Apectospermum macgillivrayi
- Conservation status: Priority Three — Poorly Known Taxa (DEC)

Scientific classification
- Kingdom: Plantae
- Clade: Tracheophytes
- Clade: Angiosperms
- Clade: Eudicots
- Clade: Rosids
- Order: Myrtales
- Family: Myrtaceae
- Genus: Apectospermum
- Species: A. macgillivrayi
- Binomial name: Apectospermum macgillivrayi (Joy Thomps.) Peter G.Wilson
- Synonyms: Leptospermum macgillivrayi Joy Thomps.

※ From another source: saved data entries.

(** * flask-mtango: the caching and protocol-translation layer of [mtango.py]

    A shallow embedding of the module [mtango.py] (a Python 2 Flask
    blueprint in front of a TANGO control system) and the properties of its
    stateful or structural parts:

    - [Codec]   the flat positional encoding of device properties
                ([encode_device_properties], [decode_device_properties]);
    - [Pool]    the bounded cache of device proxies ([get_device_proxy]);
    - [Cache]   the time-bounded cache of database reads ([CachedMethod],
                [CachedDatabase]);
    - [Bridge]  the attribute routes ([get_device_attribute],
                [get_put_device_attributes]) and [make_error_response];
    - [Props]   the property routes ([get_device_properties],
                [read_write_device_property]);
    - [Ext]     the routes [get_device_state], [get_device_attributes] and
                [post_device_attribute_info].

    Python values are modelled as the module uses them: a string as the
    [string] of its characters, and where the module applies [str] to it
    as a [PyStr] that tells a byte string from a unicode object; lists as
    [list], the integers of [len], [int] and of list positions as [Z], a
    raised exception as the [Raise] outcome of a computation.  Everything outside the process (the TANGO devices, the
    TANGO database, the wall clock) is one environment that the remote calls
    of PyTango transform. *)

From Stdlib Require Import ZArith Lia ZifyBool Ascii String Decimal.
From Stdlib Require Import DecimalString DecimalPos.
From stdpp Require Import gmap strings list.

Local Open Scope string_scope.
Local Open Scope list_scope.
Local Open Scope Z_scope.

(** ** Python essentials *)

Module Py.

(** One TANGO error of a [DevFailed] stack ([PyTango.DevError]). *)
Inductive ErrSeverity := WARN | ERR | PANIC.

Record DevError := mkDevError {
  reason : string;
  desc : string;
  severity : ErrSeverity;
  origin : string
}.

(** The exceptions that the modelled code can see. *)
Inductive exn :=
| IndexError
| ValueError
| KeyError
| TypeError
| UnicodeEncodeError
| DevFailed (errors : list DevError).

(** The outcome of a pure Python computation. *)
Inductive result (A : Type) :=
| Ok (a : A)
| Raise (e : exn).
Arguments Ok {A} a.
Arguments Raise {A} e.

Definition rbind {A B} (r : result A) (k : A -> result B) : result B :=
  match r with
  | Ok a => k a
  | Raise e => Raise e
  end.

(** [l[i]]: a negative position counts from the end, anything out of range
    raises [IndexError]. *)
Definition index {A} (l : list A) (i : Z) : result A :=
  let n := Z.of_nat (length l) in
  let j := if i <? 0 then i + n else i in
  if (0 <=? j) && (j <? n)
  then match l !! Z.to_nat j with
       | Some x => Ok x
       | None => Raise IndexError
       end
  else Raise IndexError.

(** A slice bound is clipped into [0, len(l)], never refused. *)
Definition clip (n i : Z) : Z :=
  if i <? 0 then Z.max (i + n) 0 else Z.min i n.

(** [l[a:b]] *)
Definition slice {A} (l : list A) (a b : Z) : list A :=
  let n := Z.of_nat (length l) in
  let a' := clip n a in
  let b' := clip n b in
  take (Z.to_nat (b' - a')) (drop (Z.to_nat a') l).

(** [str(n)] for an integer: decimal digits, a minus sign when negative. *)
Definition str_int (z : Z) : string :=
  NilEmpty.string_of_int (Z.to_int z).

(** The characters that [str.strip] and [int] take for white space. *)
Definition isspace (c : ascii) : bool :=
  let n := N_of_ascii c in
  (N.eqb n 32 || (N.leb 9 n && N.leb n 13))%N.

Fixpoint lstrip (s : string) : string :=
  match s with
  | String c r => if isspace c then lstrip r else s
  | EmptyString => EmptyString
  end.

Fixpoint rstrip (s : string) : string :=
  match s with
  | String c r =>
      match rstrip r with
      | EmptyString => if isspace c then EmptyString else String c EmptyString
      | r' => String c r'
      end
  | EmptyString => EmptyString
  end.

Definition strip (s : string) : string := lstrip (rstrip s).

(** A non-empty run of decimal digits. *)
Definition digits (s : string) : result Z :=
  match s with
  | EmptyString => Raise ValueError
  | _ => match NilEmpty.uint_of_string s with
         | Some d => Ok (Z.of_uint d)
         | None => Raise ValueError
         end
  end.

(** [int(s)] for a byte string: surrounding white space, one optional sign,
    decimal digits; [ValueError] otherwise. *)
Definition int (s : string) : result Z :=
  match strip s with
  | String "-" r => rbind (digits r) (fun z => Ok (- z))
  | String "+" r => digits r
  | t => digits t
  end.

(** No character of [s] is white space. *)
Fixpoint nospace (s : string) : bool :=
  match s with
  | String c r => negb (isspace c) && nospace r
  | EmptyString => true
  end.

End Py.

Export Py.

Declare Scope py_scope.
Delimit Scope py_scope with py.
Notation "x <-? e ;; k" := (rbind e (fun x => k))
  (at level 100, e at next level, k at level 200, right associativity)
  : py_scope.
Local Open Scope py_scope.

(** ** The property wire codec *)

Module Codec.
(** No match starts on a slash-free stretch that is not a domain and is
    followed by a slash. *)
Lemma no_match_before_slash (h rest : string) :
  all_chars not_slash h = true -> ~ is_domain h ->
  match_at pattern (h ++ "/" ++ rest) = None.
Proof.
  intros Hh Hdom. destruct (match_at pattern (h ++ "/" ++ rest)) as [m|] eqn:E;
    [exfalso | reflexivity].
  apply match_at_sound in E as (dom & u & es & d & post & E & Hd & _).
  apply split_unique in E as [-> _]; [auto | exact Hh | now apply domain_not_slash].
Qed.

(** No match starts inside the user segment of a status URL. *)
Lemma no_match_in_user (u2 es D : string) :
  all_chars not_slash u2 = true -> es = "" \/ es = "es" ->
  all_chars is_digit D = true ->
  match_at pattern (u2 ++ "/status" ++ es ++ "/" ++ D) = None.
Proof.
  intros Hu Hes HD.
  destruct (match_at pattern (u2 ++ "/status" ++ es ++ "/" ++ D)) as [m|] eqn:E;
    [exfalso | reflexivity].
  apply match_at_sound in E as (dom & u & es' & d & post & E & Hd & _ & Hu' & _).
  change (u2 ++ "/status" ++ es ++ "/" ++ D)
    with (u2 ++ String "/" (("status" ++ es) ++ String "/" D)) in E.
  change (dom ++ "/" ++ u ++ "/status" ++ es' ++ "/" ++ d ++ post)
    with (dom ++ String "/" (u ++ String "/" ("status" ++ es' ++ "/" ++ d ++ post))) in E.
  apply split_unique in E as [_ E]; [| exact Hu | now apply domain_not_slash].
  apply split_unique in E as [_ E]; [| now destruct Hes as [->| ->] | exact Hu'].
  rewrite E in HD. discriminate HD.
Qed.
(** * Legal knowledge-graph pipeline and hybrid retrieval engine

    A shallow embedding of the parts of the repository that the
    specification talks about:

    - [Graph_RAG_new.py]: [_trim], the citation formatting of
      [fetch_kg_context_for_sections] and the fallback cascade of
      [Graph_RAG_new_tool];
    - [Search.py]: [rrf_fuse];
    - [Indexing.py]: the document text built by [index_sections_into_chroma];
    - [src/02_parse_structure.py]: the segmenter [process_act];
    - [src/04_enrich_llm_hybrid.py]: [call_llm_batch] and [merge_semantics];
    - [src/06_enrich_graph.py]: [add_role_cooccurrence] and
      [add_severity_scores].

    Python [str] is modelled by [string], one character per code point
    below 256; Python [int] by [Z]; [None] by [option]; a [dict] whose
    order is irrelevant by a [gmap], one whose insertion order is observed
    by an association list. *)

From Stdlib Require Import ZArith QArith Ascii String List Bool Lia.
From Stdlib Require Import DecimalString.
From stdpp Require Import gmap strings list sorting.

Local Open Scope string_scope.
Local Open Scope Z_scope.

(** ** Python strings *)

Module PyStr.

(** [str.isspace] restricted to code points below 256. *)
Definition is_space (c : ascii) : bool :=
  let n := nat_of_ascii c in
  ((9 <=? n)%nat && (n <=? 13)%nat) || ((28 <=? n)%nat && (n <=? 32)%nat)
  || (n =? 133)%nat || (n =? 160)%nat.

Fixpoint lstrip (s : string) : string :=
  match s with
  | EmptyString => EmptyString
  | String c s' => if is_space c then lstrip s' else s
  end.

Fixpoint rstrip (s : string) : string :=
  match s with
  | EmptyString => EmptyString
  | String c s' =>
      match rstrip s' with
      | EmptyString => if is_space c then EmptyString else String c EmptyString
      | r => String c r
      end
  end.

(** [s.strip()] *)
Definition strip (s : string) : string := rstrip (lstrip s).

(** [len(s)] *)
Definition len (s : string) : Z := Z.of_nat (String.length s).

Fixpoint take (n : nat) (s : string) : string :=
  match n, s with
  | O, _ => EmptyString
  | S _, EmptyString => EmptyString
  | S n', String c s' => String c (take n' s')
  end.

= Apectospermum macgillivrayi =

- Genus: Apectospermum
- Species: macgillivrayi
- Authority: (Joy Thomps.) Peter G.Wilson
- Conservation status: P3
- Synonyms: Leptospermum macgillivrayi Joy Thomps.

Species of shrub

Apectospermum macgillivrayi is a species of small, widely-branching shrub that is endemic to Western Australia. It has hard, knobbly bark, broadly egg-shaped leaves, flowers arranged singly on short side shoots and small fruit that fall from the plant at maturity. It is only known from two locations in the inland of the state.

==Description==
Apectospermum macgillivrayi is a widely-branching shrub that typically grows to a height of 1 m and has hard, knobbly bark. The leaves are crowded, broadly egg-shaped, up to 8 mm long and 5 mm wide on a slightly flattened petiole about 1 mm long. The flowers are borne singly on short side shoots and have large, papery bracts at the base of the bud. The floral cup is covered with long, white hairs and is about 3 mm long. The sepals are about 1.5 mm long, egg-shaped and papery. The petals have not been seen but the stamens are about 3 mm long. Flowering probably mainly occurs from August to September and the fruit is 4-5 mm in diameter with the remnants of the sepals attached, but which falls from the plant shortly after the seeds are released.

==Taxonomy and naming==
This species was first formally described in 1989 by Joy Thompson (botanist) who gave it the name Apectospermum macgillivrayi in the journal Telopea from specimens collected by Donald McGillivray and Alex George near "Mt Jackson on road to Die Hardy Range" in 1976. In 2023, Peter Gordon Wilson transferred the species to the genus Apectospermum as A. macgillivrayi in the journal Taxon.
The specific epithet (macgillivrayi) honours McGillivray, "who collected and photographed the first specimen".

==Distribution and habitat==
This teatree is only known from two locations where it grows in open shrubland on soil derived from decaying granite north-east of Coolgardie.

==Conservation status==
Apectospermum macgillivrayi is classified as "Priority Three" by the Government of Western Australia Department of Parks and Wildlife meaning that it is poorly known and known from only a few locations but is not under imminent threat.